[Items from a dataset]
==================================================
(* ===== verification/_CoqProject ===== *)
-Q . S2P
Prelude.v
Status.v
Buffer.v
Base64.v
Frame.v
Handshake.v
WebSocket.v
Net.v
Sockets.v
Transport.v
TlsInit.v
Connection.v
PlainConnection.v
ConnectionPaths.v
WebSocketConnection.v
Epoll.v
FStack.v
Reactor.v
ReactorRun.v
EpollReactor.v
Hexdump.v
Logging.v
Numerals.v
Config.v
BinanceDepth.v
App.v
(* ===== verification/Prelude.v ===== *)
(** * manet: a verification library (root file)

    manet is a C++ client library for persistent network connections: an
    edge-triggered reactor drives connections, each a state machine over three
    layers that are template parameters, a network ([Net]: epoll or F-Stack), a
    transport (plain sockets or TLS) and a protocol (WebSocket over a message
    codec).  This library models the program in Rocq, file by file, and proves
    the properties that make it correct, or shows where it is not.

    ** Files and the code they model

    - Prelude.v (this file): machine integers, bytes and spans, the [outcome]
      monad, a state monad over it with a weakest-precondition calculus, tactics,
      hint databases and shared lemmas.
    - Status.v: include/manet/transport/status.hpp, include/manet/protocol/status.hpp.
    - Buffer.v: include/manet/reactor/buffer.hpp and io.hpp.  A buffer is its array
      with the two positions; [contents] is the byte queue it represents.
    - Base64.v: include/manet/utils/base64.hpp.
    - Frame.v: include/manet/protocol/websocket_frame.hpp, with the wire format of
      RFC 6455 as a reference encoder.
    - Handshake.v: src/manet/protocol/websocket.cc (request, response reader, control
      frames); the random device and SHA-1 are parameters.  A reference receiver
      of masked frames is written from RFC 6455 alone.
    - WebSocket.v: include/manet/protocol/websocket.hpp, every method of [Session],
      over the codec interface of websocket_concepts.hpp (class [MessageCodec]).
    - Net.v: the [Net] concept (class [NetOps]) and include/manet/net/dial.hpp.
    - Sockets.v: the socket calls both backends forward to (class [Sockets]) with
      their contract, backends as static members over a kernel, and what the
      reactor needs of a network ([NetLoop], [NetLife]).
    - Transport.v: the [Transport] concept (class [TransportOps]), plain.hpp,
      tls.hpp, tls.cc, tls_bio.hpp and tls_bio.cc; OpenSSL is a parameter (class
      [OpenSSL]).
    - TlsInit.v: the one-time initialisation of OpenSSL and the exit handler of
      tls_bio.hpp (class [Libssl]; [LibsslRoom] says when allocations succeed).
    - Connection.v: include/manet/reactor/connection.hpp, the state machine, generic
      in [NetOps], [TransportOps] and [ProtocolOps]; each private method is one
      definition.  Its laws ([NetLaws], [TransportLaws], [ProtocolLaws]) say what
      it relies on, and its invariant is proved from them alone.
    - PlainConnection.v: the laws discharged for the plain transport over any
      network that keeps the contract of the socket calls; whole runs.
    - ConnectionPaths.v: output order, and error paths of the state machine.
    - WebSocketConnection.v: the WebSocket session as the protocol of a connection.
    - Epoll.v: include/manet/net/epoll.hpp and src/manet/net/epoll.cc over the system
      calls (class [Posix]), an instance of the network interfaces.
    - FStack.v: include/manet/net/fstack.hpp and src/manet/net/fstack.cc over the
      F-Stack library (class [FF]), another instance.
    - Reactor.v: include/manet/reactor.hpp over the interface of a connection (class
      [BaseConnection]); the state machine is an instance of it.
    - ReactorRun.v: whole runs of a reactor with several plain connections over any
      network that keeps the laws [NetLoopOk] and [NetLifeOk].
    - EpollReactor.v: those laws for epoll, and what a late signal does.
    - Hexdump.v: src/manet/utils/hexdump.cc.
    - Logging.v: include/manet/logging.hpp, with threads as a step relation and one
      mutex per instantiation of the template [log].
    - Numerals.v: [std::stoi] and the decimal output of [printf].
    - Config.v, BinanceDepth.v, App.v: the example program, examples/config.cc,
      binance_codec.hpp and main.cc; its three threads, the queue between them
      (class [SPSCQueue]) and the signals are a step relation on the state of the
      process.

    ** How the code is modelled

    A [w]-bit integer is a [Z] with its wrap-around written out ([u8], [u64],
    [s32], ...); a byte is a [Z] in 0..255 and a span a list, where the count
    [dynamic_extent] of [subspan] means the rest of the span.  A computation
    returns an [outcome]: a value, [UB] for undefined behaviour (a span access
    outside its bounds, an indeterminate value read, a freed object used), or
    [NoFuel].  Methods that change an object run in the state monad [M] over the
    object and the outside world.  Code outside the repository (system calls,
    OpenSSL, SHA-1, the random device, the codec) is a class of operations; what
    the code relies on in it is a class of laws, each with a concrete instance
    (the toy networks, kernels and codecs next to the witnesses).

    A [while (true)] is [loop fuel].  Fuel is only a bound ([loop_more_fuel]) and
    the theorems about runs show how much is enough: more than [RX_CAP] and
    [TX_CAP] (each round of the write, consume and shutdown loops shortens a
    buffer), and more than the number of reads that can still succeed or be
    interrupted ([budget]) for the read loops; [steps] takes at most seven rounds,
    because each one lowers the [rank] of the state.

    ** What the theorems show

    - Bytes: a buffer refines a byte queue under every sequence of defined
      operations; it regains room only when drained.  Base64 decodes back.
    - Frames: encoded frames are parsed back with anything behind them, strict
      prefixes ask for more, decisions are stable under more input, exactly what
      re-encodes to the input is accepted, and undefined behaviour occurs exactly
      when a 64-bit length wraps around (2^64-1 does not: it means the rest).
    - Handshake: the request and the expected key fit together, complete
      responses are consumed exactly and accepted precisely with the right key;
      the inputs on which the reader runs past its end or accepts too much.
    - Session: opening, fragmented messages, PING, CLOSE, heartbeat, and that one
      frame at a time the session stays well formed, but for two undefined inputs
      that are delimited both ways.
    - Sockets: dialling leaks no descriptor; plain reads and writes and the BIO
      report every outcome of the system call as they should; the TLS globals are
      initialised and released once, while OpenSSL can allocate.
    - Connections: every run of a plain connection returns, keeps its invariant
      and has exactly its own descriptor open; output keeps its order; a
      WebSocket client over it terminates on any input, and is consistent after
      every run without undefined behaviour.  Theorems show error paths that go
      wrong, among them a use after free over TLS.
    - Reactor and backends: a run with orderly kill signals ([orderly_rounds])
      keeps every connection's invariant and accounts for every open descriptor;
      for protocols without a shutdown handler the kill signal, reported first
      and once, ends it and closes what it opened; events go to their
      connection, closed connections restart, the heartbeat beat; registrations
      on both backends are what was asked for; what a failing poll skips, what a
      second signal in a round does, and that the signal is never reported on
      F-Stack.
    - Dumps and log: [readable_ascii] is lossless on ASCII and undefined above;
      log messages of concurrent threads are not torn by calls of the same
      instantiation, and can be torn by others.
    - Example: the configuration agrees with a declarative reference; a depth
      message reaches the queue as one event per level; between the threads no
      event the queue accepted is lost, duplicated or reordered; exit codes, and
      that every schedule ends the process once the worker alone is left.

    ** What is not modelled

    Tests and build files.  Log lines inside the modelled functions are left out
    (the logger itself is modelled).  The library runs in one thread, so its
    functions are sequential; threads occur in the logger and the example
    program, where memory is sequentially consistent: the acquire and release
    accesses of main.cc and the calls of the queue are single steps.  That
    [reactor.run] returns is not part of the model of main.cc.  Code behind the
    interfaces (kernel, F-Stack, OpenSSL, sbepp, the queue, [getopt_long],
    [std::vformat]) is a parameter.  Whole runs are proved for the plain
    transport; for TLS the error paths above show that the invariant does not
    hold as it stands. *)

From stdpp Require Export base list list_numbers option numbers strings gmap.
From stdpp Require Import tactics.
From Stdlib Require Export ZArith Lia.
From Stdlib Require Ascii String.
(* ===== verification/Base64.v ===== *)
(** * Base64

    [utils::base64_encode] (include/manet/utils/base64.hpp), with a reference
    decoder written from the positional meaning of the encoding. *)

From S2P Require Import Prelude.

Definition table : list Z :=
  Eval vm_compute in
  str "ABCDEFGHIJKLMNOPQRSTUVWXYZabcdefghijklmnopqrstuvwxyz0123456789+/".

Definition eq_char : Z := Eval vm_compute in chr "=".

(** [table[i]]; for bytes the index is below 64 ([table_index_bounds]). *)
Definition table_at (i : Z) : Z := default 0 (table !! Z.to_nat i).

(** The four indices of a full group. *)
Definition group1 (a : Z) : Z := Z.shiftr a 2.
Definition group2 (a b : Z) : Z := Z.lor (Z.shiftl (Z.land a 3) 4) (Z.shiftr b 4).
Definition group3 (b c : Z) : Z := Z.lor (Z.shiftl (Z.land b 15) 2) (Z.shiftr c 6).
Definition group4 (c : Z) : Z := Z.land c 63.

(** The characters written through [pos], in order. *)
Fixpoint base64_encode (src : list Z) : list Z :=
  match src with
  | a :: b :: c :: src' =>
      table_at (group1 a) :: table_at (group2 a b) ::
      table_at (group3 b c) :: table_at (group4 c) :: base64_encode src'
  | [a; b] =>
      [table_at (group1 a); table_at (group2 a b);
       table_at (Z.shiftl (Z.land b 15) 2); eq_char]
  | [a] =>
      [table_at (group1 a); table_at (Z.shiftl (Z.land a 3) 4); eq_char; eq_char]
  | [] => []
  end.

(** ** Reference decoder *)

Definition table_val (c : Z) : option Z :=
  (fun p => Z.of_nat p.1) <$> list_find (eq c) table.

(** Three bytes from the 24-bit number four digits spell. *)
Definition dec3 (v1 v2 v3 v4 : Z) : list Z :=
  let n := ((v1 * 64 + v2) * 64 + v3) * 64 + v4 in
  [n / 65536; n / 256 mod 256; n mod 256].

Fixpoint base64_decode (l : list Z) : option (list Z) :=
  match l with
  | [] => Some []
  | c1 :: c2 :: c3 :: c4 :: l' =>
      v1 ← table_val c1; v2 ← table_val c2;
      match l', bool_decide (c3 = eq_char), bool_decide (c4 = eq_char) with
      | [], true, true => Some (take 1 (dec3 v1 v2 0 0))
      | [], false, true => v3 ← table_val c3; Some (take 2 (dec3 v1 v2 v3 0))
      | _, _, _ =>
          v3 ← table_val c3; v4 ← table_val c4;
          r ← base64_decode l'; Some (dec3 v1 v2 v3 v4 ++ r)
      end
  | _ => None
  end.

(** ** Lemmas *)

(** Induction three bytes at a time, as the loop runs. *)
Lemma triple_ind (P : list Z -> Prop) :
  P [] -> (forall a, P [a]) -> (forall a b, P [a; b]) ->
  (forall a b c l, P l -> P (a :: b :: c :: l)) -> forall l, P l.
Proof.
  intros H0 H1 H2 H3. fix IH 1. intros [|a [|b [|c l]]]; [auto..|]. apply H3, IH.
Qed.

Lemma table_val_at i : 0 <= i < 64 -> table_val (table_at i) = Some i /\ table_at i <> eq_char.
Proof.
  intros Hi.
  assert (Hall : Forall (fun n => table_val (table_at (Z.of_nat n)) = Some (Z.of_nat n) /\
                                  table_at (Z.of_nat n) <> eq_char) (seq 0 64)).
  { apply (bool_decide_unpack _). vm_compute. exact I. }
  rewrite Forall_forall in Hall.
  specialize (Hall (Z.to_nat i)). rewrite Z2Nat.id in Hall by lia.
  apply Hall. apply elem_of_seq. lia.
Qed.

Ltac fields :=
  unfold group1, group2, group3, group4, is_byte in *;
  rewrite ?(land_ones_mod _ 2 3), ?(land_ones_mod _ 4 15), ?(land_ones_mod _ 6 63) by done;
  rewrite ?Z.shiftr_div_pow2 by lia;
  rewrite ?lor_shiftl_add, ?Z.shiftl_mul_pow2
    by divmod_lia;
  change (2 ^ 2) with 4; change (2 ^ 4) with 16; change (2 ^ 6) with 64.

Lemma group1_bounds a : is_byte a -> 0 <= group1 a < 64.
Proof. intros. fields. divmod_lia. Qed.
Lemma group2_bounds a b : is_byte a -> is_byte b -> 0 <= group2 a b < 64.
Proof. intros. fields. divmod_lia. Qed.
Lemma group3_bounds b c : is_byte b -> is_byte c -> 0 <= group3 b c < 64.
Proof. intros. fields. divmod_lia. Qed.
Lemma group4_bounds c : is_byte c -> 0 <= group4 c < 64.
Proof. intros. fields. divmod_lia. Qed.

(** The two tail groups are full groups with a zero byte. *)
Lemma group2_0 a : is_byte a -> Z.shiftl (Z.land a 3) 4 = group2 a 0.
Proof. intros. unfold group2. change (Z.shiftr 0 4) with 0. by rewrite Z.lor_0_r. Qed.
Lemma group3_0 b : is_byte b -> Z.shiftl (Z.land b 15) 2 = group3 b 0.
Proof. intros. unfold group3. change (Z.shiftr 0 6) with 0. by rewrite Z.lor_0_r. Qed.

Lemma dec3_groups a b c :
  is_byte a -> is_byte b -> is_byte c ->
  dec3 (group1 a) (group2 a b) (group3 b c) (group4 c) = [a; b; c].
Proof.
  intros. unfold dec3. fields.
  f_equal; [|f_equal; [|f_equal]]; divmod_lia.
Qed.

Lemma byte_0 : is_byte 0.
Proof. unfold is_byte. lia. Qed.

#[export] Hint Resolve group1_bounds group2_bounds group3_bounds group4_bounds byte_0 : manet.

Lemma base64_encode_length l : zlen (base64_encode l) = 4 * ((zlen l + 2) / 3).
Proof.
  induction l as [|a|a b|a b c l IH] using triple_ind; [done..|].
  cbn [base64_encode]. autorewrite with zlen. rewrite IH.
  divmod_lia.
Qed.

Lemma base64_encode_digit l c :
  is_bytes l -> c ∈ base64_encode l -> c = eq_char \/ c ∈ table.
Proof.
  assert (Ht : forall i, 0 <= i < 64 -> table_at i ∈ table).
  { intros i Hi. unfold table_at. destruct (table !! Z.to_nat i) eqn:E.
    - by apply list_elem_of_lookup_2 in E.
    - apply lookup_ge_None in E. change (length table) with 64%nat in E. lia. }
  induction l as [|a|a b|a b c' l IH] using triple_ind; cbn [base64_encode];
    intros Hl Hc; [by apply not_elem_of_nil in Hc|..];
    unfold is_bytes in Hl; decompose_Forall_hyps;
    rewrite ?group2_0, ?group3_0 in Hc by done;
    repeat (apply elem_of_cons in Hc as [->|Hc]; [eauto with manet|]);
    [by apply not_elem_of_nil in Hc..|]. by apply IH.
Qed.

#[local] Opaque dec3.

Lemma base64_roundtrip_aux l : is_bytes l -> base64_decode (base64_encode l) = Some l.
Proof.
  induction l as [|a|a b|a b c l IH] using triple_ind; intros Hl; [done|..];
    unfold is_bytes in *; decompose_Forall_hyps; cbn [base64_encode];
    rewrite ?group2_0, ?group3_0 by done.
  - destruct (table_val_at (group1 a)) as [E1 _]; [auto with manet|].
    destruct (table_val_at (group2 a 0)) as [E2 _]; [auto with manet|].
    cbn [base64_decode]. rewrite E1, E2. cbn [mbind option_bind].
    pose proof (dec3_groups a 0 0) as Hd.
    change (group3 0 0) with 0 in Hd. change (group4 0) with 0 in Hd.
    by rewrite Hd by auto with manet.
  - destruct (table_val_at (group1 a)) as [E1 _]; [auto with manet|].
    destruct (table_val_at (group2 a b)) as [E2 _]; [auto with manet|].
    destruct (table_val_at (group3 b 0)) as [E3 N3]; [auto with manet|].
    cbn [base64_decode]. rewrite E1, E2. cbn [mbind option_bind]. rewrite bool_decide_false by done.
    rewrite E3. cbn [mbind option_bind].
    pose proof (dec3_groups a b 0) as Hd. change (group4 0) with 0 in Hd.
    by rewrite Hd by auto with manet.
  - destruct (table_val_at (group1 a)) as [E1 _]; [auto with manet|].
    destruct (table_val_at (group2 a b)) as [E2 _]; [auto with manet|].
    destruct (table_val_at (group3 b c)) as [E3 N3]; [auto with manet|].
    destruct (table_val_at (group4 c)) as [E4 N4]; [auto with manet|].
    cbn [base64_decode]. rewrite E1, E2. cbn [mbind option_bind].
    rewrite !bool_decide_false by done. rewrite E3, E4. cbn [mbind option_bind].
    rewrite IH, dec3_groups by done. by destruct (base64_encode l).
Qed.

(** ** Properties *)

(** C33: the encoder is inverted by the reference decoder on every byte string. *)
Theorem base64_roundtrip (l : list Z) (Hl : is_bytes l) :
  base64_decode (base64_encode l) = Some l.
Proof. by apply base64_roundtrip_aux. Qed.

Lemma base64_roundtrip_witness :
  base64_decode (base64_encode [104; 255; 0; 7]) = Some [104; 255; 0; 7].
Proof.
  apply base64_roundtrip. apply (bool_decide_unpack _). vm_compute. exact I.
Defined.

(** Exactly the [N = 4 * ((M + 2) / 3)] characters of the output array are
    written, all of them digits of the table or padding. *)
Lemma base64_output (l : list Z) (Hl : is_bytes l) :
  zlen (base64_encode l) = 4 * ((zlen l + 2) / 3) /\
  Forall (fun c => c = eq_char \/ c ∈ table) (base64_encode l).
Proof.
  split; [apply base64_encode_length|].
  apply Forall_forall. intros c Hc. by apply (base64_encode_digit l).
Qed.

Lemma base64_output_witness :
  zlen (base64_encode [1; 2]) = 4 /\
  Forall (fun c => c = eq_char \/ c ∈ table) (base64_encode [1; 2]).
Proof.
  apply (base64_output [1; 2]). apply (bool_decide_unpack _). vm_compute. exact I.
Defined.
==================================================
Starting at the line that contains "(class [SPSCQueue]) and" and stopping after the line that contains "A [w]-bit integer", write out every line exactly as it appears above, and no other line.

TASK SOLUTION.
      (class [SPSCQueue]) and the signals are a step relation on the state of the
      process.

    ** How the code is modelled

    A [w]-bit integer is a [Z] with its wrap-around written out ([u8], [u64],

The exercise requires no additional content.